While the US and the Philippines have been conducting regular joint patrols, this will be the first time Japan’s Maritime Self-Defense Force will participate.

Filipinos who appease China have either lost their nerve over China’s beating of the war drums, or they’re now China’s useful idiots, hoodwinked into backing Beijing’s insidious attempts to prevent the Philippines from seeking international alliances to help assert the country’s sovereignty in the West Philippine Sea (WPS).
More likely, it’s the latter.
In fact, innocently promoting Chinese strategic interests should be the context of Senator Imee Marcos’ reservations about portions of her brother’s Executive Order (EO) 52, which created the National Maritime Center.
At first glance, Ms. Marcos’ warning about a provision of EO 52 supposedly inviting foreign interference does sound legitimate.
However, on scrutiny, her warning reveals less about foreign interference than China’s blocking the government’s alliances with like-minded countries to counter China’s increased aggression, especially its “gray zone” tactics.
This can be readily seen in that Ms. Marcos’ warnings were significantly made before next week’s first-ever trilateral summit involving the Philippines, Japan, and the United States.
High on the agenda of the 11 April Washington summit among US President Joe Biden, Japanese Prime Minister Fumio Kishida, and President Ferdinand Marcos Jr. is China’s “gray zone” tactics, says a news report.
As of now, there have been no details on how this new regional “security triangle” will operate or how the three partners “will deepen strategic, military, and economic coordination to better understand and prepare for the roles each might play in a crisis.”
Geostrategic analysts, though, predict the new trilateral group — which doesn’t yet have a name or acronym — could be more substantial than the Quad grouping of the US, Japan, India, and Australia or the AUKUS partnership of Australia, the UK, and the US.
This is so since Quad and AUKUS have yet to resolve pending security and logistical issues.
An exclusive news report last week, however, said the new security grouping has substance and, in fact, has already made an impact in the region.
In an exclusive report, the US news outfit Politico — quoting an unnamed US official and a foreign diplomat familiar with the summit’s planning — said the three countries will launch joint naval patrols in the South China Sea later this year.

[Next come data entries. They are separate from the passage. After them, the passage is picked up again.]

(** * Further properties of the kernels and the driver *)

(** ** Bounds *)

(** The offsets into [btab] on the sub-cell (0,1) of an order-2 element, for
    the node pair (1,1), (0,2). *)
Lemma btab_offsets_in_range_witness :
  0 <= (0 - 1 + 1) * 2 + 1 < 4 /\ 0 <= (1 - 1 + 1) * 2 + 0 < 4 /\
  0 <= (0 - 0 + 1) * 2 + 1 < 4 /\ 0 <= (1 - 2 + 1) * 2 + 0 < 4.
Proof.
  apply (btab_offsets_in_range 2 1 1 0 2 0 1 1 0).
  - vm_compute. tauto.
  - lia.
  - lia.
Defined.

(** The debug assertion of the 3D kernel never fires: vertex, edge, face and
    interior dofs add up to (order+1)^3 for every order. *)
Theorem dof_count_assertion_holds (order : Z) : dof_count_asserted order = true.
Proof.
  unfold dof_count_asserted, nvert_dof_per_el, nedge_dof_per_el,
    nface_dof_per_el, nint_dof_per_el, ndof_per_el.
  apply Z.eqb_eq. ring.
Qed.










(** ** What the geometry pass leaves alone *)

Section GeometryFrame.
Context {R : Type} `{Scalar R}.

(** The 2D geometry pass writes the three slots of each (fine cell,
    quadrature point) and nothing else: every other slot of the buffer
    holds what it held before, in any dimension and for any embedding
    table. *)
Theorem geom2D_writes_only_slots (mesh_lor : Mesh R) (order dim : Z)
    (invJ0 : store R) (j : Z) :
  (forall e iq c, 0 <= e < GetNE mesh_lor ->
                  0 <= iq < ir_size (ir mesh_lor) -> 0 <= c < 3 ->
     j <> idx4 ((dim * (dim + 1)) / 2) (ir_size (ir mesh_lor)) (order ^ dim)
               c iq (matrix (embeddings mesh_lor e))
               (parent (embeddings mesh_lor e))) ->
  geom2D mesh_lor order dim invJ0 j = invJ0 j.
Proof.
  intros Hj. unfold geom2D. cbv zeta.
  apply for_store_frame. intros e s He. unfold geom2D_cell. cbv zeta.
  apply for_store_frame. intros iq t Hq. unfold geom2D_point. cbv zeta.
  rewrite !upd_ne; [reflexivity | apply Hj; (assumption || lia) ..].
Qed.

(** The same for the 3D geometry pass and its six slots per point. *)
Theorem geom3D_writes_only_slots (mesh_lor : Mesh R) (order dim : Z)
    (invJ0 : store R) (j : Z) :
  (forall e iq c, 0 <= e < GetNE mesh_lor ->
                  0 <= iq < ir_size (ir mesh_lor) -> 0 <= c < 6 ->
     j <> idx4 ((dim * (dim + 1)) / 2) (ir_size (ir mesh_lor)) (order ^ dim)
               c iq (matrix (embeddings mesh_lor e))
               (parent (embeddings mesh_lor e))) ->
  geom3D mesh_lor order dim invJ0 j = invJ0 j.
Proof.
  intros Hj. unfold geom3D. cbv zeta.
  apply for_store_frame. intros e s He. unfold geom3D_cell. cbv zeta.
  apply for_store_frame. intros iq t Hq. unfold geom3D_point. cbv zeta.
  rewrite !upd_ne; [reflexivity | apply Hj; (assumption || lia) ..].
Qed.

End GeometryFrame.

(** On the 2x2 refined square the slot just past the buffer's 48 values
    keeps its content. *)
Lemma geom2D_writes_only_slots_witness :
  geom2D (refined_square_mesh (R:=Qc)) 2 2 (const_store one) 48 = one.
Proof.
  apply (geom2D_writes_only_slots (R:=Qc) refined_square_mesh 2 2
                                  (const_store one) 48).
  intros e iq c He Hq Hc. simpl in He. unfold ir_size in Hq. simpl in Hq.
  simpl. unfold idx4.
  change (2 * (2 + 1) / 2) with 3. change (ir_size gl_rule2D) with 4.
  change (2 ^ 2) with 4. lia.
Defined.

(** On the sheared cell the slot just past the buffer's 48 values keeps its
    content. *)
Lemma geom3D_writes_only_slots_witness :
  geom3D (sheared_hex_mesh (R:=Qc)) 1 3 (const_store one) 48 = one.
Proof.
  apply (geom3D_writes_only_slots (R:=Qc) sheared_hex_mesh 1 3
                                  (const_store one) 48).
  intros e iq c He Hq Hc. simpl in He. unfold ir_size in Hq. simpl in Hq.
  simpl. unfold idx4.
  change (3 * (3 + 1) / 2) with 6. change (ir_size gl_rule3D) with 8.
  change (1 ^ 3) with 1. lia.
Defined.

(** ** Fine cells that share an embedding *)

Lemma map_seq_from (A : Type) (f : nat -> A) (a b : nat) :
  List.map f (seq a b) = List.map (fun i => f (a + i)%nat) (seq 0 b).
Proof.
  revert a f. induction b as [|b IH]; intros a f; simpl; [reflexivity|].
  rewrite Nat.add_0_r. f_equal.
  rewrite (IH (S a)), (IH 1%nat). apply map_ext. intros i.
  f_equal. lia.
Qed.

Lemma range_split (lo m hi : Z) :
  lo <= m <= hi -> range lo hi = range lo m ++ range m hi.
Proof.
  intros Hm. unfold range.
  replace (Z.to_nat (hi - lo)) with (Z.to_nat (m - lo) + Z.to_nat (hi - m))%nat
    by lia.
  rewrite seq_app, map_app. f_equal.
  rewrite map_seq_from. apply map_ext. intros i. lia.
Qed.

Lemma range_first (lo hi : Z) : lo < hi -> range lo hi = lo :: range (lo + 1) hi.
Proof.
  intros Hlt. rewrite (range_split lo (lo + 1) hi) by lia.
  unfold range at 1. replace (Z.to_nat (lo + 1 - lo)) with 1%nat by lia.
  simpl. f_equal. lia.
Qed.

It is not clear how soon the US-Japan-Philippines joint naval maneuvers will start, but Japan’s Asahi Shimbun reports that the patrols will be held “at the earliest” possible date.
The patrols may start sooner than expected, however. The militaries of the Philippines, Japan, and the US have long laid the groundwork for maritime patrols.
Strategic analysts also gathered and extensively discussed naval maneuvers and their implications as early as September last year, maritime expert Gregory B. Poling said in a February brief for the Center for Strategic and International Studies.
However, while the US and the Philippines have been conducting regular joint patrols, this will be the first time Japan’s Maritime Self-Defense Force will participate.
Japanese news outfit Nikkei Asia said Japan’s involvement in the planned patrols “reflects the Kishida government’s move to make Tokyo a bigger player in regional security alongside the US.”
Japan’s Asahi Shimbun quoted unnamed Japanese government sources as saying the planned joint patrols are “in response to China’s growing naval presence in the region.”
Similarly, Politico reports the joint patrols would be “a show of force designed to show Beijing its belligerence won’t be tolerated.”
China quickly saw the crucial strategic importance of the summit and the planned naval patrols.
Without skipping a beat, Beijing quickly aired angry responses to the planned joint patrols.
China’s state-backed Global Times lambasted the joint patrols as the “latest case of the US intention to deplete its allies and weaken China” as Washington “recruits Japan” to further destabilize the region and threaten China’s surrounding security.
In the face of these latest developments, therefore, whatever is said by supposedly innocent China-appeasing Filipinos must now take into account the trilateral summit’s strategic implications.